I am told that I attended my first performance of La Traviata in utero in Toulon, France. But to really understand the beginning of my family’s great love affair with opera, we have to cross la Manche (the channel) to London, England, to Mme Mère’s mother’s side of the family.
Interior of the Opera House, c. 1808. (It was destroyed by fire in 1867) Drawing by Auguste Pugin and Thomas Rowlandson for Ackermann's Microcosm of London
We need to make a brief stop in the early 19th Century. As a small boy, my grandmother’s father, Edward (Teddy) Lumley, spent as many evenings as possible at Her Majesty’s Opera House in the Haymarket. In those pre-Covent Garden Royal Opera days, this was the reigning opera house in London, and the Impresario (General Manager) was none other than Edward’s favorite uncle, Benjamin Lumley – the “Majesty” in question being Queen Victoria, a true opera lover, who spent many a wonderful evening with family and attendants in her Royal Box.
|Drawing of the Royal Box|
Into that Royal Box young Edward would regularly ensconce himself on evenings when the Queen was not expected. As luck would have it, however, one night, just before curtain, Edward heard a flurry of activity behind him and turned to find himself face to face with the Queen. Springing to his feet and bowing as deeply as his quivering knees would allow, he mumbled “Your Majesty” and backed out as gracefully as he could, only daring to look up again when he heard the click of the doors of the box. According to my grandmother, even in his eighties her father still delighted in telling that story to anyone who would listen.
Portrait of Benjamin Lumley, Her Majesty's Theatre Manager, by Count d'Orsay. From Lumley's memoirs (1864)
Edward’s favorite Uncle Benjamin (né Levy – The family name was changed somewhere along the line.) appears to have been the most interesting and enterprising of all the Lumley brothers. Young Benjamin became a solicitor before turning his talents to the theater.
Three of his major accomplishments as Impresario have assured his place in theatrical history.
Portrait of Soprano Jenny Lind by Eduard Magnus, 1862
1) He introduced the famous “Swedish Nightingale,” Jenny Lind, to the opera audiences of Europe.
2) He commissioned the opera I Masnadieri from composer Giuseppe Verdi. No serious book about this great composer is complete without citing passages from the voluminous correspondence that passed between the two men.
3) He successfully sued a soprano for breach of contract in the precedent-setting case Lumley v Wagner, which every student of law in England and the United States studies to this day. No doubt his early training as a solicitor came in quite handy here.
Towards the end of his life, he published his memoirs, a signed copy of which sits on my bookshelf. He may have been a man of the theater, but the book is written in the dry, matter-of-fact style of a legal brief. Except for his correspondence with Verdi, it’s pretty dull going.

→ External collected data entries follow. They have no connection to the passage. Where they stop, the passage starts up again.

Lemma regS_fires s nodes :
  rule s = Some nodes -> regS rule s false = (nodes, true).
Proof.
  intros H. destruct (rule_statement _ _ H) as [e ->].
  simpl. now rewrite H.
Qed.

Lemma flatMapAccum_app {A} (f : A -> bool -> list A * bool) l1 l2 b :
  flatMapAccum f (l1 ++ l2)%list b
  = let '(r1, b1) := flatMapAccum f l1 b in
    let '(r2, b2) := flatMapAccum f l2 b1 in
    ((r1 ++ r2)%list, b2).
Proof.
  revert b. induction l1 as [|x l1 IH]; intros b; simpl.
  - now destruct (flatMapAccum f l2 b).
  - destruct (f x b) as [xs b1]. rewrite IH.
    destruct (flatMapAccum f l1 b1) as [r1 b2].
    destruct (flatMapAccum f l2 b2) as [r2 b3].
    now rewrite <- List.app_assoc.
Qed.

(** The pass rewrites the first registration call it meets: with none in
    the statements before [s], at any depth, [s] is the one replaced and
    everything after it is kept. *)
Lemma register_first pre s post nodes :
  allNodes (fun _ => true) (fun x => isNone (rule x)) (fun _ => true) pre = true ->
  rule s = Some nodes ->
  register rule (pre ++ s :: post)%list false
  = ((pre ++ nodes ++ post)%list, true).
Proof.
  intros Hpre Hs. unfold register. rewrite flatMapAccum_app.
  fold (register rule pre false).
  rewrite (register_quiet rule _ _ _ (fun x => isNone_true (rule x)) pre Hpre).
  simpl. rewrite (regS_fires _ _ Hs).
  fold (register rule post true). now rewrite register_exported.
Qed.

(** A registration call among the statements of the program raises the
    flag. *)
Lemma register_raises p :
  existsb (fun s => negb (isNone (rule s))) p = true ->
  (register rule p false).2 = true.
Proof.
  unfold register. induction p as [|x p IH]; simpl; [discriminate |].
  intros H. destruct (regS rule x false) as [xs b1] eqn:E1.
  destruct b1.
  - fold (register rule p true). now rewrite register_exported.
  - apply orb_true_iff in H as [H | H].
    + destruct (rule x) as [nodes|] eqn:Hx; [| discriminate].
      rewrite (regS_fires _ _ Hx) in E1. discriminate.
    + specialize (IH H). now destruct (flatMapAccum (regS rule) p false).
Qed.

End FirstMatch.

Section RegistrationOrder.
Import Ast Transform Normal.

Lemma registration_exported_bound p :
  countDefaultExports (registration p).1 <= countDefaultExports p + 1.
Proof.
  unfold registration.
  destruct (register serveRule p false) as [p5 b5] eqn:E5.
  destruct (register denoServeRule p5 b5) as [p6 b6] eqn:E6.
  apply (register_counted _ serveRule_exports) in E5 as (_ & H5 & _).
  apply (register_counted _ denoServeRule_exports) in E6 as (H6a & H6 & _).
  unfold bump in *. simpl. destruct b5, b6; simpl in *; lia.
Qed.

Lemma registration_serve_first pre s post nodes :
  serveFree pre = true -> serveRule s = Some nodes ->
  registration (pre ++ s :: post)%list = ((pre ++ nodes ++ post)%list, true).
Proof.
  intros Hpre Hs. unfold registration.
  rewrite (register_first serveRule serveRule_statement _ _ _ _ Hpre Hs).
  apply register_exported.
Qed.

Lemma registration_deno_first pre s post nodes :
  serveFree (pre ++ s :: post)%list = true -> denoServeFree pre = true ->
  denoServeRule s = Some nodes ->
  registration (pre ++ s :: post)%list = ((pre ++ nodes ++ post)%list, true).
Proof.
  intros Hall Hpre Hs. unfold registration.
  rewrite (register_quiet serveRule _ _ _ (fun x => isNone_true (serveRule x))
             _ Hall).
  now apply (register_first denoServeRule denoServeRule_statement).
Qed.

End RegistrationOrder.




(** ** Registration calls through the earlier rules *)

Section CalmHooks.
Import Ast Transform Normal.
Lemma getVersionsContent_holds w c w1 :
  getVersionsContent w = (Ok c, w1) -> versionsContent (this w1) = Some c.
Proof.
  rewrite getVersionsContent_outcome.
  destruct (versionsContent (this w)) as [c0|] eqn:Hc.
  - now intros [= <- <-].
  - destruct (github_getFileContentsOnBranch _ _ _) as [c0|err];
      [|discriminate].
    now intros [= <- <-].
Qed.

(** X4. What [getVersionsContent] may change: in every case it leaves the
    warnings, the calls of the versioning strategy and the configuration of
    the instance alone; it sends nothing when the content is held and
    exactly one request, for the registry file on the target branch,
    otherwise; and whenever it returns a content, the instance holds that
    content afterwards. *)
Theorem getVersionsContent_frame w :
  warnings (snd (getVersionsContent w)) = warnings w /\
  bumps (snd (getVersionsContent w)) = bumps w /\
  requests (snd (getVersionsContent w))
  = requests w ++ match versionsContent (this w) with
                  | Some _ => []
                  | None => [registry_request (this w)]
                  end /\
  (root_path (this (snd (getVersionsContent w))) = root_path (this w) /\
   targetBranch (this (snd (getVersionsContent w))) = targetBranch (this w) /\
   repository (this (snd (getVersionsContent w))) = repository (this w) /\
   extraFiles (this (snd (getVersionsContent w))) = extraFiles (this w) /\
   skipChangelog (this (snd (getVersionsContent w)))
   = skipChangelog (this w) /\
   changelogPath (this (snd (getVersionsContent w)))
   = changelogPath (this w)) /\
  (forall c, fst (getVersionsContent w) = Ok c ->
             versionsContent (this (snd (getVersionsContent w))) = Some c).
Proof.
  rewrite getVersionsContent_outcome.
  destruct (versionsContent (this w)) as [c0|] eqn:Hc.
  - cbn [fst snd]. rewrite app_nil_r.
    repeat split. intros c [= <-]. exact Hc.
  - destruct (github_getFileContentsOnBranch _ _ _) as [c0|err];
      cbn [fst snd with_content with_requests this requests warnings bumps
           set_versionsContent root_path targetBranch repository extraFiles
           skipChangelog changelogPath versionsContent].
    + repeat split. now intros c [= <-].
    + repeat split. discriminate.
Qed.
(** * Hybrid circuit partitioner (partition_P1/partitioner.py)

    Shallow embedding of [partitioner.py].  Node ids are [nat] (the
    parser's string signal names, up to a renaming); a Python [set] of
    nodes is a [gset nat]; the [partitions] list is a [list (gset nat)]
    updated by index; the [node_to_partition] dict is a [gmap nat nat].
    Python exceptions (KeyError, IndexError, ZeroDivisionError) are the
    [None] of the option monad.  The two library calls (scikit-learn's
    SpectralClustering and networkx's kernighan_lin_bisection) and the
    iteration order of Python sets are parameters of the development. *)

From Stdlib Require Import QArith.
From stdpp Require Import base gmap sets list sorting list_monad.

Local Open Scope nat_scope.

(** ** Graph: a networkx DiGraph *)

Record graph := mk_graph {
  g_nodes : list nat;            (** [graph.nodes()], insertion order *)
  g_edges : list (nat * nat)     (** [graph.edges()], directed (u, v) *)
}.

(** A DiGraph has each node and each edge once and every edge endpoint
    is a node. *)
Definition wf_graph (g : graph) : Prop :=
  NoDup (g_nodes g) /\ NoDup (g_edges g) /\
  (forall u v, (u, v) ∈ g_edges g -> u ∈ g_nodes g /\ v ∈ g_nodes g).

Definition has_edge (g : graph) (u v : nat) : bool :=
  bool_decide ((u, v) ∈ g_edges g).

Definition predecessors (g : graph) (n : nat) : list nat :=
  map fst (filter (fun e => e.2 = n) (g_edges g)).

Definition successors (g : graph) (n : nat) : list nat :=
  map snd (filter (fun e => e.1 = n) (g_edges g)).

(** [nx.all_neighbors(graph, n)]: predecessors, then successors *)
Definition all_neighbors (g : graph) (n : nat) : list nat :=
  predecessors g n ++ successors g n.

(** ** node_to_partition *)

(** [{node: i for i, p in enumerate(partitions) for node in p}]: a later
    index overrides an earlier one (left-biased union). *)
Fixpoint build_ntp_from (i : nat) (ps : list (gset nat)) : gmap nat nat :=
  match ps with
  | [] => ∅
  | p :: ps' => build_ntp_from (S i) ps' ∪ gset_to_gmap i p
  end.

Definition build_ntp (ps : list (gset nat)) : gmap nat nat := build_ntp_from 0 ps.

(** ** _calculate_cut_size *)

Definition cut_of (g : graph) (ntp : gmap nat nat) : nat :=
  length (filter (fun e => ntp !! e.1 <> ntp !! e.2) (g_edges g)).

Definition calculate_cut_size (g : graph) (ps : list (gset nat)) : nat :=
  cut_of g (build_ntp ps).

(** ** _get_io_for_partition *)

Definition get_io_for_partition (g : graph) (P : gset nat) : nat * nat :=
  let inputs : gset nat :=
    list_to_set (map fst (filter (fun e => e.2 ∈ P /\ e.1 ∉ P) (g_edges g))) in
  let outputs : gset nat :=
    list_to_set (map snd (filter (fun e => e.1 ∈ P /\ e.2 ∉ P) (g_edges g))) in
  (size inputs, size outputs).

(** ** _find_adjacent_partitions *)

Fixpoint enumerate {A} (i : nat) (l : list A) : list (nat * A) :=
  match l with
  | [] => []
  | x :: l' => (i, x) :: enumerate (S i) l'
  end.
Lemma regenerate_draft_guard_witness :
  Core.regenerate_draft true (fun _ => js "Sure.") "m1"
    {[ "m1" := Scenario.m1_replied ]} =
    ({[ "m1" := Scenario.m1_replied ]}, inl Core.AlreadyReplied) /\
  EmailModal.regenerateOffered
    (fst (EmailModal.handleSendReply Scenario.m1 Scenario.typed_approved
            (Resolved VNull))) = false.
Proof.
  pose proof (regenerate_draft_guard true (fun _ => js "Sure.") "m1"
                {[ "m1" := Scenario.m1_replied ]} Scenario.m1_replied
                Scenario.m1
                (fst (EmailModal.handleSendReply Scenario.m1
                        Scenario.typed_approved (Resolved VNull)))
                (Resolved {| resp_draft_reply := js "Sure." |})
                eq_refl eq_refl eq_refl) as [H1 [H2 _]].
  split; [exact H1 | exact H2].
Defined.

(** Before the reply of the scenario goes out the button is there; once
    it went out the button is gone. *)
Lemma regenerateOffered_scenario :
  EmailModal.regenerateOffered Scenario.typed_approved = true /\
  EmailModal.regenerateOffered
    (fst (EmailModal.handleSendReply Scenario.m1 Scenario.typed_approved
            (Resolved VNull))) = false.
Proof. split; reflexivity. Qed.

(** ** Starting a sync *)

(** C4. While the application holds the inference back end for
    unavailable, or the user for unauthenticated, the sync trigger sends
    no request at all (in particular no sync request) and leaves the state
    alone; both Sync buttons are out of reach in that state. *)
Theorem handleSync_short_circuit (st : App.State) (synced : settled obj)
    (loaded : settled EmailsResponse) (collapsed : bool)
    (Hdown : truthy (App.authenticated st) = false \/
             truthy (App.ollamaStatus st) = false) :
  List.filter is_sync_request (snd (App.handleSync st synced loaded)) = [] /\
  requests (snd (App.handleSync st synced loaded)) = [] /\
  fst (App.handleSync st synced loaded) = st /\
  App.syncButtonDisabled st = true /\
  Sidebar.syncClickable collapsed st = false.
Proof.
  unfold App.handleSync, App.syncButtonDisabled, Sidebar.syncClickable,
    Sidebar.syncButton.
  destruct (truthy (App.authenticated st)) eqn:Ha,
           (truthy (App.ollamaStatus st)) eqn:Ho;
    destruct Hdown as [H|H]; try discriminate H;
    destruct collapsed, (App.syncing st); simpl; auto.
Qed.

(** A status poll that reports the back end down puts the application in
    that state. *)
Lemma checkStatus_down (st : App.State) (status : obj) :
  truthy (get status "ollama_status") = false ->
  truthy (App.ollamaStatus (fst (App.checkStatus st (Resolved status)))) = false.
Proof. intros H. exact H. Qed.

Lemma handleSync_short_circuit_witness :
  truthy (App.ollamaStatus Scenario.ollama_down) = false /\
  requests (snd (App.handleSync Scenario.ollama_down
                   (Resolved ∅) (Resolved {| resp_emails := None |}))) = [].
Proof.
  split; [reflexivity|].
  apply (handleSync_short_circuit Scenario.ollama_down (Resolved ∅)
           (Resolved {| resp_emails := None |}) false).
  right. reflexivity.
Defined.

(** With both flags up the trigger does start a sync: the guard is what
    holds it back. *)
Lemma handleSync_runs (st : App.State) (synced : settled obj)
    (loaded : settled EmailsResponse) :
  truthy (App.authenticated st) = true ->
  truthy (App.ollamaStatus st) = true ->
  List.filter is_sync_request (snd (App.handleSync st synced loaded)) =
    [Http Api.syncEmails].
Proof.
  intros Ha Ho. unfold App.handleSync. rewrite Ha, Ho. simpl.
  destruct synced; [|reflexivity].
  destruct loaded; reflexivity.
Qed.

(** ** The status record *)

(** C6 as stated fails: a status record shaped after the contract
    (authenticated, inference_available, last_sync) with the back end
    available leaves the application's availability flag [undefined]; the
    flag is not read under the name [inference_available]. *)
Lemma checkStatus_not_inference_available :
  ~ (forall (st : App.State) (status : obj),
       App.ollamaStatus (fst (App.checkStatus st (Resolved status))) =
       get status "inference_available").
Proof.
  intros H. specialize (H App.initial Scenario.contract_status).
  vm_compute in H. discriminate H.
Qed.

(** C6, amended. [getStatus] is a GET of the status route; of its result
    the application reads [authenticated] and, for the availability of the
    inference back end, [ollama_status]; the debug dashboard reads
    [authenticated], [ollama_status] and [last_sync]. *)
Theorem status_fields_read (st : App.State) (status : obj) :
  requests (snd (App.checkStatus st (Resolved status))) =
    [ {| req_method := GET; req_endpoint := ApiStatus; req_body := None |} ] /\
  App.authenticated (fst (App.checkStatus st (Resolved status))) =
    get status "authenticated" /\
  App.ollamaStatus (fst (App.checkStatus st (Resolved status))) =
    get status "ollama_status" /\
  fst (DebugDashboard.authenticationCard (Some status)) =
    (if truthy (get status "authenticated")
     then DebugDashboard.Green else DebugDashboard.Red) /\
  fst (DebugDashboard.ollamaCard (Some status)) =
    (if truthy (get status "ollama_status")
     then DebugDashboard.Green else DebugDashboard.Red) /\
  DebugDashboard.lastSyncCard (Some status) =
    (if truthy (get status "last_sync")
     then Some (get status "last_sync") else None).
Proof.
  unfold DebugDashboard.authenticationCard, DebugDashboard.ollamaCard,
    DebugDashboard.lastSyncCard. simpl.
  repeat split;
    try (destruct (truthy (get status "authenticated")); reflexivity);
    try (destruct (truthy (get status "ollama_status")); reflexivity).
Qed.

(** ** The counts of the sidebar *)

Lemma or_zero_id (n : nat) : Sidebar.or_zero n = n.
Proof. by destruct n. Qed.

Lemma filter_split_length {A : Type} (p : A -> bool) (l : list A) :
  (length (List.filter (fun x => negb (p x)) l) + length (List.filter p l) =
   length l)%nat.
Proof.
  induction l as [|a l IH]; [reflexivity|].
  simpl. destruct (p a); simpl; lia.
Qed.

(** C10. The three counts the sidebar shows for the application's list:
    "Needs Reply" plus "Replied" makes "All Emails", which is the length
    of the list, and "Replied" counts the emails whose [has_reply] is
    truthy. *)
Theorem sidebar_counts_partition (st : App.State) :
  let items := Sidebar.menuItems (Some (App.emailCount st)) in
  (Sidebar.shownCount "unreplied" items + Sidebar.shownCount "replied" items =
   Sidebar.shownCount "all" items)%nat /\
  Sidebar.shownCount "all" items = length (App.emails st) /\
  Sidebar.shownCount "replied" items =
    length (List.filter (fun e => truthy (get e "has_reply")) (App.emails st)) /\
  Sidebar.shownCount "unreplied" items =
    length (List.filter (fun e => negb (truthy (get e "has_reply")))
                        (App.emails st)).
Proof.
  intros items.
  assert (Hall : Sidebar.shownCount "all" items = length (App.emails st))
    by (unfold items; cbn; apply or_zero_id).
  assert (Hr : Sidebar.shownCount "replied" items =
               length (List.filter (fun e => truthy (get e "has_reply"))
                         (App.emails st)))
    by (unfold items; cbn; apply or_zero_id).
  assert (Hu : Sidebar.shownCount "unreplied" items =
               length (List.filter (fun e => negb (truthy (get e "has_reply")))
                         (App.emails st)))
    by (unfold items; cbn; apply or_zero_id).
  rewrite Hall, Hr, Hu. repeat split.
  apply filter_split_length.
Qed.

(** ** The summary tab *)

Section Trim.
Lemma trimStart_nil_iff (s : jsstring) :
  trimStart s = [] <-> forallb is_space s = true.
Proof.
  induction s as [|c s IH]; simpl; [done|].
  destruct (is_space c); simpl; [exact IH|]. split; discriminate.
Qed.


Lemma trimStart_snoc_nonspace (s : jsstring) (c : N) :
  is_space c = false -> trimStart (s ++ [c]) <> [].
Proof.
  intros Hc. induction s as [|d s IH]; simpl.
  - by rewrite Hc.
  - destruct (is_space d); [exact IH | discriminate].
Qed.

(** [line.trim()] is falsy exactly for a blank line. *)
Lemma trim_truthy (line : jsstring) :
  truthy (VStr (trim line)) = negb (EmailModal.blank line).
Proof.
  unfold EmailModal.blank, trim, trimEnd.
  destruct (forallb is_space line) eqn:Hb.
  - apply trimStart_nil_iff in Hb. by rewrite Hb.
  - destruct (trimStart line) as [|c s] eqn:Hs.
    + apply trimStart_nil_iff in Hs. congruence.
    + assert (Hc : is_space c = false).
      { clear Hb. induction line as [|d line IH]; simpl in Hs; [done|].
        destruct (is_space d) eqn:Hd; [by apply IH|]. congruence. }
      simpl rev.
      pose proof (trimStart_snoc_nonspace (rev s) c Hc) as Hne.
      destruct (trimStart (rev s ++ [c])) as [|e t] eqn:Ht; [done|].
      simpl. by destruct (rev t ++ [e]) eqn:Hr; [destruct (rev t)|].
Qed.


(** The first bullet of a line that starts with it, white space aside,
    is the one [replace] removes. *)
Lemma replace_first_leading (ws rest : jsstring) :
  forallb is_space ws = true ->
  replace_first EmailModal.bullet (ws ++ EmailModal.bullet :: rest) =
  ws ++ rest.
Proof.
  induction ws as [|c ws IH]; simpl; [done|].
  intros [Hc Hws]%andb_prop.
  destruct (c =? EmailModal.bullet)%N eqn:Heq.
  - apply N.eqb_eq in Heq. subst c. discriminate Hc.
  - by rewrite IH.
Qed.
End Trim.

Lemma bullets_lines (lines : list jsstring) :
  EmailModal.bullets
    (EmailModal.SummaryLines (map EmailModal.renderSummaryLine lines)) =
  map (fun line => trim (replace_first EmailModal.bullet line))
      (List.filter (fun line => negb (EmailModal.blank line)) lines).
Proof.
  unfold EmailModal.bullets.
  induction lines as [|line lines IH]; [reflexivity|].
  simpl. unfold EmailModal.renderSummaryLine at 1.
  rewrite trim_truthy. destruct (negb (EmailModal.blank line)); simpl.
  - f_equal. exact IH.
  - exact IH.
Qed.

(** ** Sorting the dashboard *)

Section SortFacts.
Context {A B : Type}.

(** A comparator that cannot tell [f a] from [a] sorts the images the
    way it sorts the originals. *)
Lemma sort_insert_map (f : A -> B) (cmpA : A -> A -> completion number)
    (cmpB : B -> B -> completion number) (x : A) (l : list A) :
  (forall a b, cmpB (f a) (f b) = cmpA a b) ->
  sort_insert cmpB (f x) (map f l) = map f <$> sort_insert cmpA x l.
Proof.
  intros Hcmp. induction l as [|y l IH]; [reflexivity|].
  simpl. rewrite Hcmp. destruct (cmpA x y) as [v|e]; [|reflexivity].
  simpl. destruct (0 <? sort_order v); [|reflexivity].
  rewrite IH. by destruct (sort_insert cmpA x l).
Qed.

Lemma sort_map (f : A -> B) (cmpA : A -> A -> completion number)
    (cmpB : B -> B -> completion number) (l : list A) :
  (forall a b, cmpB (f a) (f b) = cmpA a b) ->
  Js.sort cmpB (map f l) = map f <$> Js.sort cmpA l.
Proof.
  intros Hcmp. induction l as [|x l IH]; [reflexivity|].
  simpl. rewrite IH. destruct (Js.sort cmpA l) as [s|e]; [|reflexivity].
  simpl. by apply sort_insert_map.
Qed.
End SortFacts.

Section SortedByKey.
Context {A : Type}.
Variable comparefn : A -> A -> completion number.
Variable key : A -> Z.
Variable ok : A -> Prop.

(** On the elements at hand the comparator returns, and its sign is
    that of [key b - key a]: larger keys first. *)
Hypothesis comparefn_key :
  forall a b, ok a -> ok b ->
    exists v, comparefn a b = Normal v /\ sort_order v = key b - key a.

Let before (a b : A) : Prop := key b <= key a.

Lemma sort_insert_sorted (x : A) (l : list A) :
  ok x -> Forall ok l -> StronglySorted before l ->
  exists r, sort_insert comparefn x l = Normal r /\
            Permutation r (x :: l) /\ StronglySorted before r.
Proof.
  intros Hx Hl Hs. induction l as [|y l IH].
  - exists [x]. repeat split; [done|]. repeat constructor.
  - apply Forall_cons in Hl as [Hy Hl].
    apply StronglySorted_inv in Hs as [Hs Hyl].
    destruct (comparefn_key x y Hx Hy) as (v & Hv & Hsign).
    simpl. rewrite Hv. simpl.
    destruct (0 <? sort_order v) eqn:Hgt.
    + destruct (IH Hl Hs) as (r & Hr & Hperm & Hsorted).
      rewrite Hr. simpl. exists (y :: r). split; [done|]. split.
      * rewrite Hperm. apply perm_swap.
      * constructor; [done|]. rewrite Hperm. constructor; [|done].
        unfold before. apply Z.ltb_lt in Hgt. lia.
    + exists (x :: y :: l). split; [done|]. split; [done|].
      apply Z.ltb_ge in Hgt.
      constructor; [by constructor|]. constructor.
      * unfold before. lia.
      * eapply Forall_impl; [exact Hyl|]. unfold before. intros z Hz. lia.
Qed.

|Portrait of Maurice Lumley, my Great-Great-Grandfather, Painted by C. Soffler (1867)|
This portrait hangs in my living room
Edward’s father, Maurice Lumley, also one of the more enterprising Lumley brothers, became a successful businessman whose interests eventually took him to New York City,
|Portrait of Isabella Johnson Lumley, my Great-Grandmother, circa 1865 (artist unknown)|
This portrait hangs in my bedroom.
Where, following a proper Oxford education, Edward returned to marry his American cousin, Isabella Johnson, herself an amateur opera singer and accomplished pianist. Together they shared their love of opera with their children, several of whom had successful careers in the theater.
|Marie Anastasia Lumley, my Grandmother|
My grandmother, Marie Anastasia, found her niche in the popular, light operas of the day, such as those by Victor Herbert. Every generation since then has been connected in some way to the world of theater and opera, the ultimate theater experience in my humble opinion.